Monday, July 22, 2013

Screen scraping using YQL

I have been using Yahoo pipes for a long time now. I have done some screen scraping mash up using them. While yahoo pipe provides a component to fetch the HTML content from a URL, it is bit difficult to cut a specific part because it totally relies on a string to match. I came across YQL console where I could write SQL like queries and fetch the HTML content of any URL. The best part was that it supports XPath expressions for selecting the exact node of the HTML to extract data. For example I write the following query to get the stock price from the web page

[code language="sql"]
select *
from html
where url ="http://getquote.icicidirect.com/NewSiteTrading/trading/equity/includes/trading_stock_quote.asp?Symbol=BSES"
and xpath='//td[p/text()="LAST TRADE PRICE"]/following-sibling::td[2]/p'
[/code]

See above code running in YQL Console.

Similarly this query can be made little bit complex and parametrized for the stock symbol to form the appropriate url

[code language="sql"]
select *
from html
where url in (
select url
from uritemplate
where template="http://getquote.icicidirect.com/NewSiteTrading/trading/equity/includes
/trading_stock_quote.asp?Symbol={item}" and item=@item)
and xpath='//td[p/text()="LAST TRADE PRICE"]/following-sibling::td[2]/p | //td[p/text()="LAST TRADED TIME"]/following-sibling::td[1]/p'
[/code]

See the above code in YQL console. However this will not directly run from the console. One could just create a query alias and pass the required query string like the following.
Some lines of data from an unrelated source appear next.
(** No call to the outside touches the settings. *)
Lemma keeps_external {A} r (serve : World -> Outcome A * World) :
  (forall w, settings (serve w).2 = settings w) -> keeps J (external r serve).
Proof.
  intros Hs w Hw. unfold external. destruct (fault w (ticks w) r); [exact Hw|].
  specialize (Hs w). destruct (serve w) as [o w1]. simpl in *. now rewrite Hs.
Qed.

Lemma keeps_this_isExcluded p : keeps J (this_isExcluded p).
Proof. intros w Hw. exact Hw. Qed.

Lemma keeps_Notice message : keeps J (Notice message).
Proof. intros w Hw. exact Hw. Qed.

Lemma keeps_apiRequest_put p c s : keeps J (apiRequest_put p c s).
Proof. apply keeps_external. reflexivity. Qed.

Lemma keeps_apiRequest_delete p s : keeps J (apiRequest_delete p s).
Proof. apply keeps_external. intros w. now destruct (remote w !! p). Qed.

Lemma keeps_apiRequest_get p : keeps J (apiRequest_get p).
Proof. apply keeps_external. intros w. now destruct (remote w !! p). Qed.

Lemma keeps_readBinary p : keeps J (readBinary p).
Proof. apply keeps_external. intros w. now destruct (files w !! p). Qed.

Lemma keeps_mkdir_parents parts cur : keeps J (mkdir_parents parts cur).
Proof.
  revert cur. induction parts as [|part parts IH]; intros cur; [apply keeps_ret|].
  cbn [mkdir_parents]. apply keeps_bind; [now apply keeps_external|].
  intros present. apply keeps_bind; [|intros _; apply IH].
  destruct present; [apply keeps_ret | now apply keeps_external].
Qed.

Lemma keeps_downloadFile p : keeps J (downloadFile p).
Proof.
  unfold downloadFile. apply keeps_try_catch; [|intros e; apply J_addLog].
  apply keeps_bind; [apply keeps_apiRequest_get|]. intros text.
  apply keeps_bind; [intros w Hw; exact Hw|]. intros content.
  apply keeps_bind.
  { destruct (1 <? _)%nat; [apply keeps_mkdir_parents | apply keeps_ret]. }
  intros _. apply keeps_bind; [now apply keeps_external | intros _; apply J_addLog].
Qed.

Lemma keeps_uploadFile p content s : keeps J (uploadFile p content s).
Proof.
  unfold uploadFile. apply keeps_bind; [apply keeps_apiRequest_put|].
  intros _. apply J_addLog.
Qed.

Lemma keeps_getAllFilesRecursively d : keeps J (getAllFilesRecursively d).
Proof.
  induction d as [p fs ds IH] using Listing_induction.
  cbn [getAllFilesRecursively].
  apply keeps_bind; [now apply keeps_external|]. intros _.
  apply keeps_bind.
  { apply keeps_filter_by. intros x. apply keeps_bind;
      [apply keeps_this_isExcluded | intros b; apply keeps_ret]. }
  intros files. revert files. induction IH as [|d ds Hd _ IHds]; intros files.
  - apply keeps_ret.
  - apply keeps_bind; [apply keeps_this_isExcluded|]. intros []; [apply IHds|].
    apply keeps_bind; [exact Hd|]. intros sub. apply IHds.
Qed.
(** The resolution log is no critical file, and is not named as an
    archive. *)
Lemma log_not_critical (M : text) :
  requiresManualResolution M (logFile M) = false.
Proof.
  unfold requiresManualResolution, logFile, CONFLICTS_DIR, join.
  rewrite <- !app_assoc.
  change (M ++ str "/" ++ str "sync" ++ str "/" ++ str "conflicts" ++
          str "/" ++ str "resolution-log.md")
    with (M ++ str "/" ++ str "sync/conflicts/resolution-log.md").
  rewrite (app_assoc M), replace_first_prefix. reflexivity.
Qed.

(** A path named as an archive is none of the others. *)
Lemma named_apart (p q : text) :
  archive_named p = true -> archive_named q = false ->
  text_eqb p q = false /\ text_eqb q p = false.
Proof.
  intros Hp Hq. split; apply text_eqb_neq; intros E; subst; congruence.
Qed.

Lemma log_not_archive (M : text) : archive_named (logFile M) = false.
Proof.
  unfold archive_named, ends_with, logFile, join.
  rewrite !rev_app_distr. reflexivity.
Qed.

Lemma spares_refl (M : text) (d : Disk) : spares M d d.
Proof.
  split; [reflexivity|]. exists []. rewrite app_nil_r.
  split; [reflexivity|intros x []].
Qed.

Lemma spares_trans (M : text) (a b c : Disk) :
  spares M a b -> spares M b c -> spares M a c.
Proof.
  intros [F1 (x1 & S1 & H1)] [F2 (x2 & S2 & H2)]. split.
  - intros q Hq Ha. now rewrite F2, F1.
  - exists (x1 ++ x2). rewrite S2, S1, app_assoc. split; [reflexivity|].
    intros x Hx. apply in_app_or in Hx as [Hx|Hx]; auto.
Qed.

Section Script.

Variable MEMORY_DIR : text.
Variable parseDate : text -> Date.
Variable isoString : Z -> text.
Variable now : text.
Variable git_add_ok : text -> bool.
Variable git_diff_unmerged : answer.
Variable invalid_time : js_error.
Variable error_string : js_error -> text.

Local Abbreviation R := (spares MEMORY_DIR).

Lemma keeps_same {A : Type} (m : M Disk A) :
  (forall d, files (snd (m d)) = files d /\ staged (snd (m d)) = staged d) ->
  keeps R m.
Proof.
  intros H d. destruct (H d) as [F S]. split.
  - intros q _ _. now rewrite F.
  - exists []. rewrite app_nil_r. split; [exact S|intros x []].
Qed.

Lemma keeps_log (msg : text) (lvl : level) : keeps R (log msg lvl).
Proof. apply keeps_same. intros d. split; reflexivity. Qed.

Lemma keeps_existsSync (p : text) : keeps R (existsSync p).
Proof. apply keeps_same. intros d. split; reflexivity. Qed.

Lemma keeps_mkdirSync (p : text) : keeps R (mkdirSync p).
Proof. apply keeps_same. intros d. split; reflexivity. Qed.

Lemma keeps_readFileSync (p : text) : keeps R (readFileSync p).
Proof.
  apply keeps_same. intros d. unfold readFileSync.
  destruct (files d p); split; reflexivity.
Qed.

Lemma keeps_ran_command (c : command) : keeps R (ran_command c).
Proof. apply keeps_same. intros d. split; reflexivity. Qed.

Lemma keeps_toISOString (t : Date) :
  keeps R (toISOString isoString invalid_time t).
Proof. apply keeps_same. intros d. destruct t; split; reflexivity. Qed.
Lemma makeUnconfirmedUtxos_all_or_nothing_witness :
  Forall2
    (λ c u,
       @Unconfirmed.unblindOutput Samples.ldk2 (Utils.u_txid c) (Utils.u_vout c)
         (Unconfirmed.outs_at Fixtures.U.signed_tx (Utils.u_vout c))
         (Utils.blindPrivKey c) = Ok u)
    [Samples.change_0]
    [{| txid := Fixtures.txid_b; vout := 0; asset := Some Fixtures.lbtc;
        value := Some 1000; prevout := Some "0014" |}].
Proof.
  refine (proj1 (@makeUnconfirmedUtxos_all_or_nothing Fixtures.U.ldk Samples.ldk2
            "signed" Fixtures.U.signed_tx _ _ _) _); reflexivity.
Defined.

Lemma change_utxos_have_prevouts_witness :
  Forall2
    (λ c u,
       ∃ out, Unconfirmed.outs_at Fixtures.U.signed_tx (Utils.u_vout c) = Some out
              ∧ @Unconfirmed.unblindOutput Samples.ldk2
                  (Utils.tx_getId Fixtures.U.signed_tx) (Utils.u_vout c)
                  (Some out) (Utils.blindPrivKey c) = Ok u)
    (Utils.changeUtxos Samples.from_signed_tx)
    [{| txid := Fixtures.txid_b; vout := 0; asset := Some Fixtures.lbtc;
        value := Some 1000; prevout := Some "0014" |}].
Proof.
  refine (proj1 (@change_utxos_have_prevouts Fixtures.U.ldk Samples.ldk2
            [Fixtures.U.account_1] [Fixtures.coin_a0 1000] "regtest" "signed"
            Fixtures.U.signed_tx Samples.from_signed_tx _ _ _) _); reflexivity.
Defined.

Lemma change_addresses_entries_witness :
  (length [{| Utils.u_txid := Fixtures.txid_b; Utils.u_vout := 0;
              Utils.blindPrivKey := "key-of-0014" |}]
   ≤ length ["el1qq-wallet-1"])%nat.
Proof.
  refine (proj2 (proj2 (proj2 (proj2
            (@change_addresses_entries Fixtures.U.ldk Samples.ldk2
               "regtest" "signed")))
            ["el1qq-wallet-1"] Samples.identity_1 [] Fixtures.U.signed_tx
            _ _ _)); reflexivity.
Defined.

Lemma getAllBalances_reports_last_value_witness :
  ∃ b,
    Wallet.getAllBalances (Fixtures.W.state_with Fixtures.W.two_coins)
      = (JS.Returns,
         ((Wallet.utxoMap (Fixtures.W.wallet_with Fixtures.W.two_coins)).*2
            ≫= WalletTrace.failure_signals)
           ++ [Wallet.Dispatch Wallet.WALLET_GET_ALL_BALANCES_SUCCESS;
               Wallet.OnSuccessBalances b])
    ∧ ∀ a, b !! a
           = last (filter (λ u, WalletTrace.counts_for a u = true)
                     (Wallet.utxoMap
                        (Fixtures.W.wallet_with Fixtures.W.two_coins)).*2)
               ≫= value.
Proof.
  apply (getAllBalances_reports_last_value
           (Fixtures.W.state_with Fixtures.W.two_coins)
           (Fixtures.W.wallet_with Fixtures.W.two_coins) []).
  reflexivity.
Defined.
http://query.yahooapis.com/v1/public/yql/neilghosh/liveQuote?item=INFTEC

This could have been done using the built in YQL component in the Yahoo Pipes itself but it would be an extra layer if you just need to get the required content from the HTML instead of having to play around any feed (for which Pipes is still the best choice). Of course there some limits/quota while using such YQL queries, which I need to explore in coming days.

For screen scraping I could directly use Google App Engine's URLFetch or curl in PHP servers but this would unnecessarily transfer the whole content consuming quota and leading to time lag.